In the meantime, Natasha was trying to work out the aesthetic side of the prosthetic leg. She wanted something as attractive as it was functional, and she had many ideas but little time to develop them. The breakthrough came when she discovered the 3D printed masks of Melissa Ng on the Internet.
“Melissa’s designs were amazing,” said Natasha. “They were perfect. I instantly fell in love.”
So I quickly contacted Melissa in New York City, and just like the rest of us, she was eager to help. “I was deeply moved by her story and was happy to donate my design to the project. I will continue collaborating with Thinking Robot over the next year as they develop a final prosthetic for Natasha,” said Melissa.
Melissa extracted her design data into a usable format and immediately sent it over. At this point, we had three days to apply the design to the mechanical parts before 3D printing was to begin. To say the least, this process was intense. We were adjusting mechanical CAD data and applying the design elements from Melissa. We knew from Mike Fanning and the 3D Systems team in Boston that we only had a few days to get them a printable file.
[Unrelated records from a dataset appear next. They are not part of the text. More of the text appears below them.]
(** * FA gallery downloader: the content-acquisition pipeline

    A shallow embedding of the store interface (database-interface.js),
    the download workers (download-content.js) and the gallery walker and
    metadata harvester (scrape-data.js), followed by the properties of the
    specification that were checked against them.

    Conventions of the embedding.
    - JavaScript scalars are [value]s; arrays and objects passed to the
      store are [jsval]s.  Numbers are integers ([Z]).
    - A table row is a finite map from column names to scalars; a column
      that is absent from the map holds NULL.
    - Asynchronous functions are state-passing functions that return either
      a rejection ([inl]) or a result ([inr]); a rejection keeps the state
      reached so far, as a thrown JavaScript exception does.
    - What the outside world answers (page fetches, header probes,
      downloads, spurious engine failures) is an explicit input. *)

From stdpp Require Import gmap strings list sorting pretty.
From Stdlib Require Import ZArith Lia Ascii String.
From Equations Require Import Equations.

Open Scope string_scope.
Open Scope Z_scope.
Open Scope list_scope.

(** ** JavaScript values and the string helpers the sources rely on *)

Module Js.

Inductive value : Type :=
| VUndef
| VNull
| VBool (b : bool)
| VNum (z : Z)
| VStr (s : string).

#[global] Instance value_eq_dec : EqDecision value.
Proof. solve_decision. Defined.
(** * A 32-bit register machine: shallow embedding of [cpu.c]

    The machine of [cpu.c] is embedded as pure functions over a record that
    mirrors [struct cpu].  Conventions:

    - an [int32_t] is a [Z] kept in the signed 32-bit range; the result of
      every C addition, subtraction and multiplication is passed through
      [wrap32] (two's complement); the division of [INT32_MIN] by -1 traps
      and has no result;
    - the three pointers of [struct cpu] are cell indices relative to
      [cpu->memory]; [stack_bottom] is an [option] because [cpu_reset]
      stores [NULL] in it;
    - an access outside the memory buffer, outside [registers[0..3]], or
      through a [NULL] pointer has no defined behaviour in C: the embedded
      function returns [None] there;
    - the process's standard streams are two extra fields of the record;
      [scanf("%d")] belongs to the C library and is a parameter. *)

From Stdlib Require Import ZArith Lia List Bool.
From Stdlib.Strings Require Import Byte.
From stdpp Require Import base option list.
Import ListNotations.
Local Open Scope Z_scope.

(** ** Machine integers *)

Definition wrap32 (z : Z) : Z := (z + 2 ^ 31) mod 2 ^ 32 - 2 ^ 31.
Definition to_long_long (z : Z) : Z := (z + 2 ^ 63) mod 2 ^ 64 - 2 ^ 63.
Definition to_size_t (z : Z) : Z := z mod 2 ^ 64.

Definition INT32_MIN : Z := - 2 ^ 31.
Definition INT32_MAX : Z := 2 ^ 31 - 1.
Definition is_int32 (z : Z) : Prop := INT32_MIN <= z <= INT32_MAX.

(** The macros of [cpu.c]. *)
Definition BLOCK_SIZE : Z := 4096.
Definition CELL_SIZE : Z := 4.

(** ** [cpu.h] *)

Inductive cpu_status : Set :=
| CPU_OK
| CPU_HALTED
| CPU_ILLEGAL_INSTRUCTION
| CPU_ILLEGAL_OPERAND
| CPU_INVALID_ADDRESS
| CPU_INVALID_STACK_OPERATION
| CPU_DIV_BY_ZERO
| CPU_IO_ERROR.

#[global] Instance cpu_status_eq_dec : EqDecision cpu_status.
Proof. solve_decision. Defined.

Definition REGISTER_A : Z := 0.
Definition REGISTER_B : Z := 1.
Definition REGISTER_C : Z := 2.
Definition REGISTER_D : Z := 3.

(** ** [struct cpu] *)

(** [int32_t registers[4]]: a fixed array of four cells. *)
Record regfile : Set := mkRegs { reg_a : Z; reg_b : Z; reg_c : Z; reg_d : Z }.

(** [registers[reg]] as an rvalue; indices outside the array are undefined. *)
Definition rf_get (rf : regfile) (reg : Z) : option Z :=
  match reg with
  | 0 => Some (reg_a rf)
  | 1 => Some (reg_b rf)
  | 2 => Some (reg_c rf)
  | 3 => Some (reg_d rf)
  | _ => None
  end.

(** [registers[reg] = v]. *)
Definition rf_set (rf : regfile) (reg : Z) (v : Z) : option regfile :=
  match reg with
  | 0 => Some (mkRegs v (reg_b rf) (reg_c rf) (reg_d rf))
  | 1 => Some (mkRegs (reg_a rf) v (reg_c rf) (reg_d rf))
  | 2 => Some (mkRegs (reg_a rf) (reg_b rf) v (reg_d rf))
  | 3 => Some (mkRegs (reg_a rf) (reg_b rf) (reg_c rf) v)
  | _ => None
  end.

(** What the machine has written to standard output. *)
Inductive out_event : Set :=
| OutInt (v : Z)      (* printf("%" PRId32, v) *)
| OutChar (c : Z).    (* putchar(c) *)

Record cpu : Type := mkCpu {
  registers : regfile;
  status : cpu_status;
  stack_size : Z;
  instruction_index : Z;
  memory : list Z;
  stack_bottom : option Z;
  stack_top : Z;
  stdin : list byte;
  stdout : list out_event
}.

Definition set_registers (s : cpu) (rf : regfile) : cpu :=
  mkCpu rf (status s) (stack_size s) (instruction_index s) (memory s)
        (stack_bottom s) (stack_top s) (stdin s) (stdout s).
Definition set_status (s : cpu) (st : cpu_status) : cpu :=
  mkCpu (registers s) st (stack_size s) (instruction_index s) (memory s)
        (stack_bottom s) (stack_top s) (stdin s) (stdout s).
Definition set_stack_size (s : cpu) (n : Z) : cpu :=
  mkCpu (registers s) (status s) n (instruction_index s) (memory s)
        (stack_bottom s) (stack_top s) (stdin s) (stdout s).
Definition set_instruction_index (s : cpu) (i : Z) : cpu :=
  mkCpu (registers s) (status s) (stack_size s) i (memory s)
        (stack_bottom s) (stack_top s) (stdin s) (stdout s).
Definition set_memory (s : cpu) (m : list Z) : cpu :=
  mkCpu (registers s) (status s) (stack_size s) (instruction_index s) m
        (stack_bottom s) (stack_top s) (stdin s) (stdout s).
Definition set_stack_bottom (s : cpu) (p : option Z) : cpu :=
  mkCpu (registers s) (status s) (stack_size s) (instruction_index s) (memory s)
        p (stack_top s) (stdin s) (stdout s).
Definition set_stack_top (s : cpu) (p : Z) : cpu :=
  mkCpu (registers s) (status s) (stack_size s) (instruction_index s) (memory s)
        (stack_bottom s) p (stdin s) (stdout s).
Definition set_stdin (s : cpu) (i : list byte) : cpu :=
  mkCpu (registers s) (status s) (stack_size s) (instruction_index s) (memory s)
        (stack_bottom s) (stack_top s) i (stdout s).
Definition set_stdout (s : cpu) (o : list out_event) : cpu :=
  mkCpu (registers s) (status s) (stack_size s) (instruction_index s) (memory s)
        (stack_bottom s) (stack_top s) (stdin s) o.

(** ** Memory and register access *)

(** [memory[i]] as an rvalue. *)
Definition mem_read (m : list Z) (i : Z) : option Z :=
  if bool_decide (0 <= i) then m !! Z.to_nat i else None.

(** [memory[i] = v]. *)
Definition mem_write (m : list Z) (i : Z) (v : Z) : option (list Z) :=
  if bool_decide (0 <= i < Z.of_nat (length m))
  then Some (<[Z.to_nat i := v]> m)
  else None.

Definition reg_read (s : cpu) (reg : Z) : option Z := rf_get (registers s) reg.

Definition reg_write (s : cpu) (reg : Z) (v : Z) : option cpu :=
  rf ← rf_set (registers s) reg v; Some (set_registers s rf).

Definition store_cell (s : cpu) (i : Z) (v : Z) : option cpu :=
  m ← mem_write (memory s) i v; Some (set_memory s m).

(** [cpu->instruction_index++] as a statement. *)
Definition advance (s : cpu) : cpu :=
  set_instruction_index s (wrap32 (instruction_index s + 1)).

(** [cpu->memory[++cpu->instruction_index]]: the operand and the state with
    the incremented index. *)
Definition next_cell (s : cpu) : option (Z * cpu) :=
  let s1 := advance s in
  v ← mem_read (memory s1) (instruction_index s1); Some (v, s1).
Yet seven days after starting the project, and after some long days and nights by our team members, we had a prototype design ready to be 3D printed. We rushed the CAD files to NovaCad.
“I immediately sent the files to the 3D Systems team in Andover, Mass., and specified the materials to be used,” said Mike. “The team there pulled out all the stops to print the components and get it shipped back to us.” The 3D Systems team printed on the ProJet 7000, a robust SLA printer that delivers highly accurate 3D parts with excellent surface smoothness."